Hope Floats - The Story That Started It All

Kim McCluskey first saw the three Vietnamese girls during a sea-kayaking trip he was guiding last year. They were living on a chunk of Styrofoam floating in Ha Long Bay off the northeast coast of Vietnam.

“It was a block of Styrofoam about 10′ by 10′, with some sticks bent over and a tarp over it. How they made it through the monsoon season, I don’t know,” McCluskey said.

McCluskey, 56, supervises adventure travel trips for Piragis Northwoods Co. in Ely.
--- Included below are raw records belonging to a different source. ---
(** Inside a snapshot entry, the array of the policies starts where it was
    written, whatever the table is called. *)
Lemma policies_slice table u :
  JsonArraySlice ($"{" ++ quoted $"table_id" ++ $":" ++ json_string table ++
    $"," ++ quoted $"row_access_policies" ++ $":[" ++ u) (quoted $"row_access_policies") =
  (fun p => $"[" ++ p.1 ++ $"]") <$> find_sub $"]" u.
Proof.
  unfold JsonArraySlice.
  assert (exists rest, find_after (quoted $"row_access_policies") ($"{" ++ quoted $"table_id" ++ $":" ++
    json_string table ++ $"," ++ quoted $"row_access_policies" ++ $":[" ++ u) = Some rest /\
    find_after $"[" (quoted $"row_access_policies" ++ rest) = Some u) as (rest & -> & ->).
  { unfold json_string. rewrite find_after_pass by reflexivity.
    rewrite (app_assoc (quoted $"table_id")), find_after_pass by reflexivity.
    cbn [app]. rewrite <- app_assoc. cbn [app].
    destruct (find_quoted_value _ escape_char_shape $"row_access_policies" table ","%char
      (quoted $"row_access_policies" ++ $":[" ++ u)) as [E|E];
      [reflexivity|discriminate|cbn; discriminate|..]; eexists; split.
    - exact E.
    - spell; seek.
    - etransitivity; [exact E|]. rewrite find_after_step by reflexivity.
      apply find_after_hit. reflexivity.
    - spell; seek. }
  by destruct (find_sub $"]" u) as [[]|].
Qed.

Lemma policies_lost atoi_residue tid gov :
  row_access_policies gov <> [] -> AppendRowAccessPolicies atoi_residue (RenderTableGovJson (tid, gov)) = [].
Proof.
  destruct gov as [[|p ps] cols]; [done|]. intros _. unfold AppendRowAccessPolicies.
  set (post := $"," ++ quoted $"columns" ++ $":[" ++
    join_text $"," (map RenderColumnGovJson cols) ++ $"]}").
  assert (RenderTableGovJson (tid, mkGovernance (p :: ps) cols) =
    $"{" ++ quoted $"table_id" ++ $":" ++ json_string (table_id tid) ++
    $"," ++ quoted $"row_access_policies" ++ $":[" ++
    join_text $"," (map RenderPolicyJson (p :: ps)) ++ $"]" ++ post) as -> by done.
  rewrite policies_slice.
  assert (exists t, join_text $"," (map RenderPolicyJson (p :: ps)) ++ $"]" ++ post =
    "{"%char :: policy_head p ++ $"]" ++ t) as [t ->].
  { cbn [map]. rewrite join_text_cons. unfold RenderPolicyJson at 1, policy_head, RenderQuotedJsonStrings.
    eexists. rewrite <- !app_assoc. reflexivity. }
  destruct (find_sub $"]" _) as [[body rest]|] eqn:F; [|done]. cbn [fmap option_fmap option_map fst].
  by rewrite (split_cut _ _ (policy_head_neutral p) _ _ F).
Qed.
End snapshots.

(** ** Lists of strings *)

(** A text whose scan up to its closing quote gives [v]. *)
Definition string_body (t v : str) : Prop :=
  v <> [] /\ forall r, ScanJsonString (t ++ quote :: r) = (v, r).

Lemma QuotedStringsLoop_skip fuel c s : c <> quote -> QuotedStringsLoop fuel (c :: s) = QuotedStringsLoop fuel s.
Proof.
  intros C. destruct fuel; [done|]. cbn [QuotedStringsLoop]. rewrite find_after_step; [done|].
  cbn. by rewrite decide_False by congruence.
Qed.
(* ===== verification/FileTree.v ===== *)
(** * FileTree: the part of [std::filesystem] the catalog storage uses

    The files of [VersionLog]'s disk with the set of the directories that
    exist: [exists], [create_directories], [rename], [remove], [remove_all] and
    [directory_iterator] on POSIX paths, each failing where the disk's fault
    map says so.  A path is the text the program builds; directories are the
    paths without a trailing separator.

    The lemmas say when a sequence of renames is undone by another one: every
    file is carried by the composition of the moves ([rekey_undo]). *)

From S2P Require Import Prelude Absl Storage VersionLog.

Record Tree := mkTree { disk : Disk; dirs : gset str }.

Definition tree_files (t : Tree) : gmap str str := files (disk t).

Definition with_disk (t : Tree) (d : Disk) : Tree := mkTree d (dirs t).

(** ** Paths *)

(** What follows [a] in [k] when [k] is [a] or lies below it. *)
Definition strip_root (a k : str) : option str :=
  match strip_prefix a k with
  | Some [] => Some []
  | Some (c :: r) => if decide (c = "/"%char) then Some (c :: r) else None
  | None => None
  end.

Definition under (a k : str) : bool := match strip_root a k with Some _ => true | None => false end.

(** The directories above a path, from the root down. *)
Fixpoint ancestors_from (before after : str) : list str :=
  match after with
  | [] => []
  | c :: after =>
      if decide (c = "/"%char)
      then match before with
           | [] => ancestors_from [c] after
           | _ => before :: ancestors_from (before ++ [c]) after
           end
      else ancestors_from (before ++ [c]) after
  end.
Definition ancestors (p : str) : list str := ancestors_from [] p.

(** [path.filename()] and [path.parent_path()] of a path with a separator. *)
Definition filename (p : str) : str :=
  match rfind_sub $"/" p with Some (_, name) => name | None => p end.
Definition parent_path (p : str) : str :=
  match rfind_sub $"/" p with Some (dir, _) => dir | None => [] end.

(** ** Queries *)

Definition path_exists (t : Tree) (p : str) : bool :=
  exists_file (disk t) p || bool_decide (p ∈ dirs t).
Definition is_directory (t : Tree) (p : str) : bool := bool_decide (p ∈ dirs t).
He first learned about the plight of the three sisters during a trip to Ha Long Bay in April 2003.

“Their mother had died, and their father had sold their home, run off and left them on the raft,” McCluskey said.

Vu Huy, a Vietnamese man who owns the tour company with which Piragis works, said the girls were thought to be 15, 11 and 9. To earn a modest living, they would knock oysters off the limestone rocks in Ha Long Bay, keep a few for themselves and sell the others so they could buy food.

Many fishermen and their families live on floating houses in the bay, McCluskey said.

McCluskey told his paddling clients about the girls, and they immediately chipped in $200 for the girls. Sally and Bob Neill of Ogden, Utah, were among the clients.

“We were in kayaks and floating by,” Sally Neill said. “We knew of them and had the story explained to us while we were there. You could see the situation they were living in. It was pretty bleak, floating around on pieces of Styrofoam. They really had nothing.”

In September, McCluskey returned to Ha Long Bay leading another sea-kayaking trip. There were the girls.

“They were still there,” he said. “I told Huy: ‘This bothers me.

We gotta do something. What would it cost to build them a house?’

“I don’t know how to say it. It was a heart thing. I just could not walk away from it.”

Huy told McCluskey that $3,000 would build the girls a good floating home. Huy started the process of getting government permission for the project. McCluskey came home and began raising money.

“I sent an e-mail to everyone on my (trips) list,” he said. “The Ely Echo did a front-page story on it. The Girl Scouts held a bake sale and raised $150.”

Money began to roll in.

“Little old ladies I didn’t know would come up to me at the grocery store and give me $10. They’d say, ‘This is for the girls,’ ” McCluskey said. “Past clients sent me money. People in the office gave me money.

Checks came in from everywhere.”

“I was delighted that Huy and Kim had arranged to help,” said Sally Neill, whose family contributed to the fund. “It takes such little money to help in a big way.”

By November, McCluskey had the $3,000.

“By December, they had a house,” McCluskey said.

Huy presented the girls with their new home. Although McCluskey wasn’t there, he understands it was an emotional moment.

“They couldn’t understand it,” McCluskey said. “They just started crying.”

In an e-mail to McCluskey, Huy wrote: “First of all, from my heart, I would like to say thank you very, very much for all you had done for poor little girls. It was very touching when the house is given to them, tears from the little girls, tears of thanks and touched I would like to send it to your golden heart. I myself, very proud of having a friend like you. God bless you, your family and your friends.”

For the first time in 18 months, the girls had a real home with a roof over their heads. But the story doesn’t end there.

McCluskey also takes his clients hiking into remote villages in the jungles of Vietnam. He knows that schools and school supplies are scarce there.

“I’d go buy $50 worth of books and pens and pencils and hike ’em into the jungle,” McCluskey said. “I thought if I had enough money, we could build a school.”

McCluskey has created a nonprofit company to raise money. He calls it Sun In My Heart.

The name came to him on his way to his family home in Arkansas this winter, with sun streaming through the window, warming his chest.

McCluskey realized that’s the same feeling he got from helping the Vietnamese orphans.

“We all live in opulence and don’t realize what the rest of the world lives like,” he said.

McCluskey wants to build a school in a village “up north” in Vietnam, where he knows about 70 kids have no school. He hopes to raise $10,000 to $15,000 to build a one- or two-room school. Already, Huy has received permission from the government to build it. The government will provide teachers to staff it, McCluskey said.

McCluskey doesn’t have another trip to Vietnam scheduled until September.

“I’m hoping by then we’ve raised enough money to break ground for the school,” he said.

McCluskey has always enjoyed the trips he has led to Ha Long Bay. But raising money to help children in Vietnam has changed his perspective.

“It’s given me a meaning to be there,” he said.

McCluskey has been touched by people’s generosity. The story is getting out. Reader’s Digest plans to include an article about the Vietnamese girls and their new home in its July issue.

Meanwhile, McCluskey isn’t through dreaming.